PROBLEM TO SOLVE:
When the line with "apply bool_decide_eq_true in Hk, Hs." appears below, start repeating lines exactly, and keep going through the line with "unfold typed in"; add nothing outside that span.

DATA FOR ANALYSIS:
Lemma interrupt_run h s (i : I) e : valid_key (code e) = true -> follows h s -> in_ok i -> restarts h e = false ->
  exists s' i', keyboard_interrupt (fst (bytes_of e)) (snd (bytes_of e)) (s, i) = Ok (false, (s', i')) /\ follows (hands_step h e) s' /\ in_ok i' /\
    in_keys i' = in_keys i ++ match expected h e with Some c => if in_room i then [c] else [] | None => [] end.
Proof.
  intros Hv Hf Hi Hr. unfold keyboard_interrupt, gets. rewrite (bind_eq _ _ _ _ _ eq_refl), (read_code_event e Hv). cbn [fst]. destruct (follows_downs h s Hf) as (-> & -> & ->).
  pose proof (tables (code e) (shift_down h) Hv) as Ht. unfold table_ok in Ht. fold (on_key (shift_down h) (code e)). unfold expected. rewrite (fo_caps _ _ Hf).
  destruct (Z.eqb_spec (code e) 58) as [E58|N58].
  - destruct (on_key (shift_down h) (code e)); [rewrite E58 in Ht; cbn in Ht; by rewrite ?andb_false_r in Ht|]. rewrite andb_true_iff, andb_true_iff in Ht. destruct Ht as [[Hk _] Hs]. cbn in Hs.
    apply bool_decide_eq_true in Hk, Hs. destruct (up e) eqn:Eu; (eexists _, i; split; [reflexivity|]; split; [|split; [done|by rewrite ?Hk, app_nil_r]]).
    + apply follows_other; [done| |apply (fo_keys _ _ Hf)]. cbn. rewrite Eu, andb_false_r. apply (fo_caps _ _ Hf).
    + apply follows_other; [done| |].
      * cbn. rewrite Eu, E58. cbn. by rewrite (fo_caps _ _ Hf).
      * apply (Forall_impl _ _ _ (fo_keys _ _ Hf)). intros [c k]. by destruct k.
  - assert (caps (hands_step h e) = caps h) as Ecaps by (cbn; by rewrite (proj2 (Z.eqb_neq _ _) N58)).
    destruct (on_key (shift_down h) (code e)) as [x|] eqn:Ex.
    + rewrite !andb_true_iff in Ht. destruct Ht as [[[Hlt _] Hs] Hdel]. apply bool_decide_eq_true in Hs. apply Bool.eqb_prop in Hdel.
      assert (follows (hands_step h e) s /\ follows (hands_step h e) (count_key s)) as [Hf1 Hf2].
      { split; (apply follows_other; [done|by rewrite Ecaps; apply (fo_caps _ _ Hf)|]); [apply (fo_keys _ _ Hf)|]. apply (Forall_impl _ _ _ (fo_keys _ _ Hf)). intros [c k]. by destruct k. }
      destruct (up e) eqn:Eu; cbn [negb]; [eexists s, i; split; [reflexivity|]; split; [done|]; split; [done|by rewrite app_nil_r]|].
      assert ((x =? 127) && ctrl_down h && alt_down h = false) as -> by (rewrite Hdel; unfold restarts in Hr; by rewrite Eu in Hr).
      assert (0 <= code e < 128) as Hrange by (unfold valid_key in Hv; lia). pose proof (typed_us (shift_down h) (alt_down h) (ctrl_down h) (caps h) (code e) Hrange) as Ety.
      unfold typed in Ety. rewrite Ex in Ety. rewrite <- Ety. cbn [fmap option_fmap option_map]. set (c := modify_char _ _ _ _ x).
      erewrite bind_eq; [|unfold on_input; rewrite (full_law i Hi); reflexivity]. rewrite negb_involutive. destruct (in_room i) eqn:Ero; [|eexists s, i; split; [reflexivity|]; split; [done|]; split; [done|by rewrite app_nil_r]].
      destruct (putc_law i c Hi Ero) as (i' & E & Hi' & Ek). exists (count_key s), i'. split; [|done]. unfold bind, modify, on_input, ret. by rewrite E.
    + rewrite !andb_true_iff in Ht. destruct Ht as [[Hk _] _]. apply bool_decide_eq_true in Hk. rewrite Hk. destruct (find_shift shift_keys (code e)) as [k|] eqn:Ef.
      * eexists _, i. split; [reflexivity|]. split; [by apply follows_shift|]. split; [done|]. destruct (up e); by rewrite app_nil_r.
      * eexists s, i. split; [reflexivity|]. split; [apply follows_other; [done|by rewrite Ecaps; apply (fo_caps _ _ Hf)|apply (fo_keys _ _ Hf)]|]. split; [done|]. destruct (up e); by rewrite app_nil_r.
Qed.

(** Interrupts for a sequence of keys, up to a restart. *)
Fixpoint type_keys (es : list key_event) : M (kbd * I) bool :=
  match es with
  | [] => ret false
  | e :: es => let! b := keyboard_interrupt (fst (bytes_of e)) (snd (bytes_of e)) in if b then ret true else type_keys es
  end.
Definition kbd_boot : kbd :=
  {| left_shift := false; right_shift := false; left_alt := false; right_alt := false; left_ctrl := false; right_ctrl := false; caps_lock := false; key_cnt := 0 |}.
Definition no_hands : hands := {| held := ∅; caps := false |}.
Definition after (h : hands) (es : list key_event) : hands := fold_left hands_step es h.
Fixpoint no_restart (h : hands) (es : list key_event) : bool :=
  match es with [] => true | e :: es => negb (restarts h e) && no_restart (hands_step h e) es end.
Lemma type_keys_run es : forall h s (i : I), Forall (fun e => valid_key (code e) = true) es -> follows h s -> in_ok i -> no_restart h es = true ->
  exists s' i', type_keys es (s, i) = Ok (false, (s', i')) /\ follows (after h es) s' /\ in_ok i'.
Proof.
  induction es as [|e es IH]; intros h s i Hv Hf Hi Hr; cbn [type_keys]; [by exists s, i|]. apply Forall_cons in Hv as [He Hv]. cbn in Hr. apply andb_true_iff in Hr as [Hr1 Hr]. apply negb_true_iff in Hr1.
  destruct (interrupt_run h s i e He Hf Hi Hr1) as (s1 & i1 & E & Hf1 & Hi1 & _). rewrite (bind_eq _ _ _ _ _ E). by apply IH.
Qed.
Lemma boot_follows : follows no_hands kbd_boot.
Proof. split; [|done]. repeat constructor. Qed.

(** C17: The keyboard handler types what a US keyboard types: after any sequence of keys that
    were pressed and released (without Ctrl+Alt+Delete), the next key puts into the input
    buffer, if there is room, the character that the key has with the shift, control and alt
    keys that are held down at that time and with caps lock, and nothing otherwise; keys that
    are released and the shift keys type nothing. *)
Theorem keyboard_types es e (i : I) : Forall (fun e => valid_key (code e) = true) (es ++ [e]) -> in_ok i -> no_restart no_hands (es ++ [e]) = true ->
  exists s1 i1 s2 i2, type_keys es (kbd_boot, i) = Ok (false, (s1, i1)) /\
    keyboard_interrupt (fst (bytes_of e)) (snd (bytes_of e)) (s1, i1) = Ok (false, (s2, i2)) /\
    in_keys i2 = in_keys i1 ++ match expected (after no_hands es) e with Some c => if in_room i1 then [c] else [] | None => [] end.
Proof.
  intros Hv Hi Hr. apply Forall_app in Hv as [Hv He]. apply Forall_cons in He as [He _].
  assert (forall h, no_restart h (es ++ [e]) = no_restart h es && negb (restarts (after h es) e)) as Hsplit.
  { clear. induction es as [|e' es IH]; intros h; cbn; [by rewrite andb_true_r|]. by rewrite IH, andb_assoc. }
  rewrite Hsplit in Hr. apply andb_true_iff in Hr as [Hr1 Hr2]. apply negb_true_iff in Hr2.
  destruct (type_keys_run es no_hands kbd_boot i Hv boot_follows Hi Hr1) as (s1 & i1 & E1 & Hf1 & Hi1).
  destruct (interrupt_run _ s1 i1 e He Hf1 Hi1 Hr2) as (s2 & i2 & E2 & _ & _ & Ek). by exists s1, i1, s2, i2.
Qed.

(** Every character that can be printed is on a key, with or without shift. *)
Lemma every_char c : 32 <= c < 127 -> exists k shift, 1 <= k < 128 /\ us_char shift false false false <$> key_of us_layout k = Some c.
Proof.
  intros Hc. assert (existsb (fun k => existsb (fun shift => bool_decide (us_char shift false false false <$> key_of us_layout k = Some c)) bools) (seqZ 1 127) = true) as Hex.
  { assert (forallb (fun c => existsb (fun k => existsb (fun shift => bool_decide (us_char shift false false false <$> key_of us_layout k = Some c)) bools) (seqZ 1 127)) (seqZ 32 95) = true) as H' by (vm_compute; reflexivity).
    rewrite forallb_forall in H'. apply H'. apply list_elem_of_In, elem_of_seqZ. lia. }
  apply existsb_exists in Hex as (k & Hk & Hex). apply existsb_exists in Hex as (shift & _ & E). apply bool_decide_eq_true in E. exists k, shift. split; [|done]. apply list_elem_of_In, elem_of_seqZ in Hk. lia.
Qed.
End handler.

(** Shift, A, and the same with control. *)
#[local] Instance list_input : InputOps (list Z) := {| input_full := ret false; input_putc c l := Ok (tt, l ++ [c]) |}.
#[local] Instance list_input_laws : InputLaws (list Z).
Proof. refine {| in_ok _ := True; in_keys l := l; in_room _ := true |}; [done|]. intros i c _ _. by eexists. Defined.
Lemma keyboard_types_witness : exists s1 s2 i1, type_keys [{| code := 42; up := false |}] (kbd_boot, []) = Ok (false, (s1, i1)) /\
  keyboard_interrupt 30 0 (s1, i1) = Ok (false, (s2, i1 ++ [65])).
Proof.
  destruct (keyboard_types [{| code := 42; up := false |}] {| code := 30; up := false |} []) as (s1 & i1 & s2 & i2 & E1 & E2 & Ek); [repeat constructor|exact I|reflexivity|].
  exists s1, s2, i1. split; [exact E1|]. cbn [in_keys in_room list_input_laws] in Ek. rewrite Ek in E2. exact E2.
Defined.

End KbdProps.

FINAL ANSWER:
    apply bool_decide_eq_true in Hk, Hs. destruct (up e) eqn:Eu; (eexists _, i; split; [reflexivity|]; split; [|split; [done|by rewrite ?Hk, app_nil_r]]).
    + apply follows_other; [done| |apply (fo_keys _ _ Hf)]. cbn. rewrite Eu, andb_false_r. apply (fo_caps _ _ Hf).
    + apply follows_other; [done| |].
      * cbn. rewrite Eu, E58. cbn. by rewrite (fo_caps _ _ Hf).
      * apply (Forall_impl _ _ _ (fo_keys _ _ Hf)). intros [c k]. by destruct k.
  - assert (caps (hands_step h e) = caps h) as Ecaps by (cbn; by rewrite (proj2 (Z.eqb_neq _ _) N58)).
    destruct (on_key (shift_down h) (code e)) as [x|] eqn:Ex.
    + rewrite !andb_true_iff in Ht. destruct Ht as [[[Hlt _] Hs] Hdel]. apply bool_decide_eq_true in Hs. apply Bool.eqb_prop in Hdel.
      assert (follows (hands_step h e) s /\ follows (hands_step h e) (count_key s)) as [Hf1 Hf2].
      { split; (apply follows_other; [done|by rewrite Ecaps; apply (fo_caps _ _ Hf)|]); [apply (fo_keys _ _ Hf)|]. apply (Forall_impl _ _ _ (fo_keys _ _ Hf)). intros [c k]. by destruct k. }
      destruct (up e) eqn:Eu; cbn [negb]; [eexists s, i; split; [reflexivity|]; split; [done|]; split; [done|by rewrite app_nil_r]|].
      assert ((x =? 127) && ctrl_down h && alt_down h = false) as -> by (rewrite Hdel; unfold restarts in Hr; by rewrite Eu in Hr).
      assert (0 <= code e < 128) as Hrange by (unfold valid_key in Hv; lia). pose proof (typed_us (shift_down h) (alt_down h) (ctrl_down h) (caps h) (code e) Hrange) as Ety.
      unfold typed in Ety. rewrite Ex in Ety. rewrite <- Ety. cbn [fmap option_fmap option_map]. set (c := modify_char _ _ _ _ x).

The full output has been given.